En 2005, l'Italie a connu une croissance zéro, et le Fonds monétaire international vient de revoir à la baisse ses prévisions de reprise pour le pays en 2006. Non seulement l'administration Berlusconi n'est pas parvenue à assainir les finances publiques, mais le déficit et la dette sont repartis à la hausse depuis deux ans.
Furieux des critiques des industriels dénonçant "l'absence de choix stratégiques forts", le chef du gouvernement les a vertement invités à "l'optimisme", une matière première qui ne manquait pas en 2001. Même après les attentats du 11-Septembre, lui et son ministre des finances, Giulio Tremonti, persistaient à miser sur une croissance annuelle de 3 %. Le gouverneur de la Banque d'Italie, Antonio Fazio, partageait cette euphorie, prédisant "un nouveau miracle économique". En fait, la hausse moyenne du PIB a été de 0,7 %, la plus faible de l'Europe des Vingt-Cinq.
Mais le président du conseil, dans toutes ses interventions, persiste à nier la gravité d'une crise dont il rejette la responsabilité, se défaussant sur l'héritage légué par la gauche - "un désastre dans tous les domaines" -, sur la conjoncture internationale et l'euro.
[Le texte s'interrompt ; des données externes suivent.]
(** * Goller: an SQS consumer loop and its per-message job handle

    A shallow embedding of [job.go], of [goller.go] and of the
    configuration of the package ([NewDefaultConfig] and its types).

    - Go pointers that may be nil ([*string]) are [option].
    - Go maps are [gmap]; a nil map reads like the empty map.
    - [int64] values are [Z]. The decrements [secs--] and [tries--] are
      guarded by the code so that they cannot wrap; where a product or a
      conversion can wrap, [int64] is written out.
    - A run-time panic (nil dereference) is the [Panic] outcome; a Go
      [error] result is [option error] with [None] for [nil].
    - The SQS client ([sqsiface.SQSAPI]) is a function from the history of
      what was sent so far and the request to the response; every request
      that is sent is appended to the history.
    - Logging is not modelled, except that the arguments of a log call are
      evaluated (this is where [j.ID()] is called); the timing gauges
      ([sqsJobTimer], [sqsReceiveTimer], [jobHandlerTimer]) are left out. *)

From Stdlib Require Import ZArith Lia Ascii String.
From stdpp Require Import base option list gmap strings pretty.

#[local] Open Scope Z_scope.

(** ** Results of running Go code *)

Inductive outcome (A : Type) : Type :=
| Ret (a : A)
| Panic (v : string).
Arguments Ret {A} a.
Arguments Panic {A} v.

(** The panic value of [*p] for a nil [p]. *)
Definition nilDereference : string :=
  "runtime error: invalid memory address or nil pointer dereference".

(** [*p] *)
Definition deref {A : Type} (p : option A) : outcome A :=
  match p with
  | Some a => Ret a
  | None => Panic nilDereference
  end.

Inductive numErr : Type :=
| ErrSyntax
| ErrRange.

Inductive error : Type :=
| ErrAlreadyHandled
| errorsNew (text : string)
| NumError (Func Num : string) (Err : numErr)
| transportError (text : string).

(** [int64(z)]: the value of [z] wrapped into 64 bits, two's complement. *)
Definition int64 (z : Z) : Z := (z + 2 ^ 63) mod 2 ^ 64 - 2 ^ 63.

(** ** [strconv.ParseInt(s, 10, 64)]

    The function of the Go standard library that [Tries] calls, as its
    source reads for base 10 and 64 bits: an optional sign, then
    [ParseUint] over the bytes with its two overflow tests on [uint64]
    arithmetic, then the range test of [ParseInt]. *)

Module strconv.

Definition maxUint64 : Z := 2 ^ 64 - 1.

(** The digit value of a byte in base 10; letters have a value of 10 or
    more and are refused like any other byte. *)
Definition digit (c : ascii) : option Z :=
  let b := Z.of_N (N_of_ascii c) in
  if (48 <=? b) && (b <=? 57) then Some (b - 48) else None.

(** The loop of [ParseUint] with [base = 10], [bitSize = 64]:
    the result is the value and whether a syntax or range error ended
    the loop. *)
Fixpoint ParseUint_loop (s : string) (n : Z) : Z * option numErr :=
  match s with
  | EmptyString => (n, None)
  | String c rest =>
      match digit c with
      | None => (0, Some ErrSyntax)
      | Some d =>
          let cutoff := maxUint64 / 10 + 1 in
          let maxVal := 2 ^ 64 - 1 in
          if cutoff <=? n then (maxVal, Some ErrRange)
          else
            let n' := (n * 10) mod 2 ^ 64 in
            let n1 := (n' + d) mod 2 ^ 64 in
            if (n1 <? n') || (maxVal <? n1) then (maxVal, Some ErrRange)
            else ParseUint_loop rest n1
      end
  end.

Definition ParseUint (s : string) : Z * option numErr :=
  match s with
  | EmptyString => (0, Some ErrSyntax)
  | _ => ParseUint_loop s 0
  end.

Definition ParseInt (s0 : string) : Z * option error :=
  match s0 with
  | EmptyString => (0, Some (NumError "ParseInt" s0 ErrSyntax))
  | String c rest =>
      let '(neg, s) :=
        if Ascii.eqb c "+" then (false, rest)
        else if Ascii.eqb c "-" then (true, rest)
        else (false, s0) in
      match ParseUint s with
      | (_, Some ErrSyntax) => (0, Some (NumError "ParseInt" s0 ErrSyntax))
      | (un, _) =>
          let cutoff := 2 ^ 63 in
          if negb neg && (cutoff <=? un)
          then (cutoff - 1, Some (NumError "ParseInt" s0 ErrRange))
          else if neg && (cutoff <? un)
          then (- cutoff, Some (NumError "ParseInt" s0 ErrRange))
          else
            let n := int64 un in
            (if neg then int64 (- n) else n, None)
      end
  end.

End strconv.

(** ** The SQS types the code reads *)

Module sqs.

Record MessageAttributeValue : Type := {
  StringValue : option string
}.

Record Message : Type := {
  MessageId : option string;
  Body : option string;
  ReceiptHandle : option string;
  MessageAttributes : gmap string MessageAttributeValue;
  Attributes : gmap string string
}.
Dans sa campagne, la monnaie unique et les lourdeurs de l'Union européenne ont été la cible préférée de M. Berlusconi et de son meilleur allié, la très anti-européenne Ligue du Nord.
La politique européenne a été ambiguë et distante, entraînant dès 2002 le départ du gouvernement de Renato Ruggiero, très europhile ministre des affaires étrangères. Du semestre au cours duquel Rome a assuré la présidence de l'Union, on retient une période commencée par un dérapage verbal envers un député allemand, traité de "kapo", et achevée par l'échec de l'accord sur le projet de traité constitutionnel.
Sur le terrain diplomatique, l'Italie se trouve aujourd'hui isolée sur la scène européenne, en particulier pour avoir choisi l'axe atlantiste Aznar-Blair avant la guerre en Irak. Au point que l'Espagne, au grand dam des Italiens, a acquis à Bruxelles plus de poids qu'elle. Le journaliste-écrivain Giorgio Bocca regrette cette perte d'influence, stigmatisant "les graves dommages que le "Cavaliere" a causés à notre pays en le détachant presque de la communauté européenne et en en faisant le pays des mandolines et des pizzas".
Pourtant, en dépit d'un bilan très négatif, "l'entrepreneur prêté à la politique", ainsi que M. Berlusconi se définit, n'a pas grillé ses chances de réélection. Il conserve un électorat fidèle qui ne s'intéresse pas à la politique et, même, s'en méfie. Ses "gaffes" verbales, qui participent d'une rhétorique de l'anti-politique, amusent ou indiffèrent son public, tandis qu'elles consternent l'autre moitié des Italiens, honteuse d'être représentée par celui qu'elle désigne parfois par le terme de "buffone".
Selon l'historien américain Alexander Stille, auteur d'une biographie (Citizen Berlusconi), les chaînes de Mediaset, en développant une culture individualiste, "desserre la mainmise que les idéologies collectives basées sur la solidarité avaient sur la population". Le berlusconisme se serait ainsi insinué durablement dans la société. "M. Berlusconi a entrepris une opération d'endormissement des Italiens pour leur vendre ses idées", résume Giovanni Sartori.
Et cela aurait amplement marché : c'est l'une des thèses du film de Nanni Moretti - Le Caïman - sorti à quelques jours du scrutin. L'entrepreneur-politicien "a changé nos esprits", concède un personnage. Le constat réjouit Giuliano Ferrara, un éditorialiste vedette qui fut le porte-parole du premier gouvernement Berlusconi, en 1994 : "Quel que soit le résultat des élections, Berlusconi a gagné", jubile-t-il.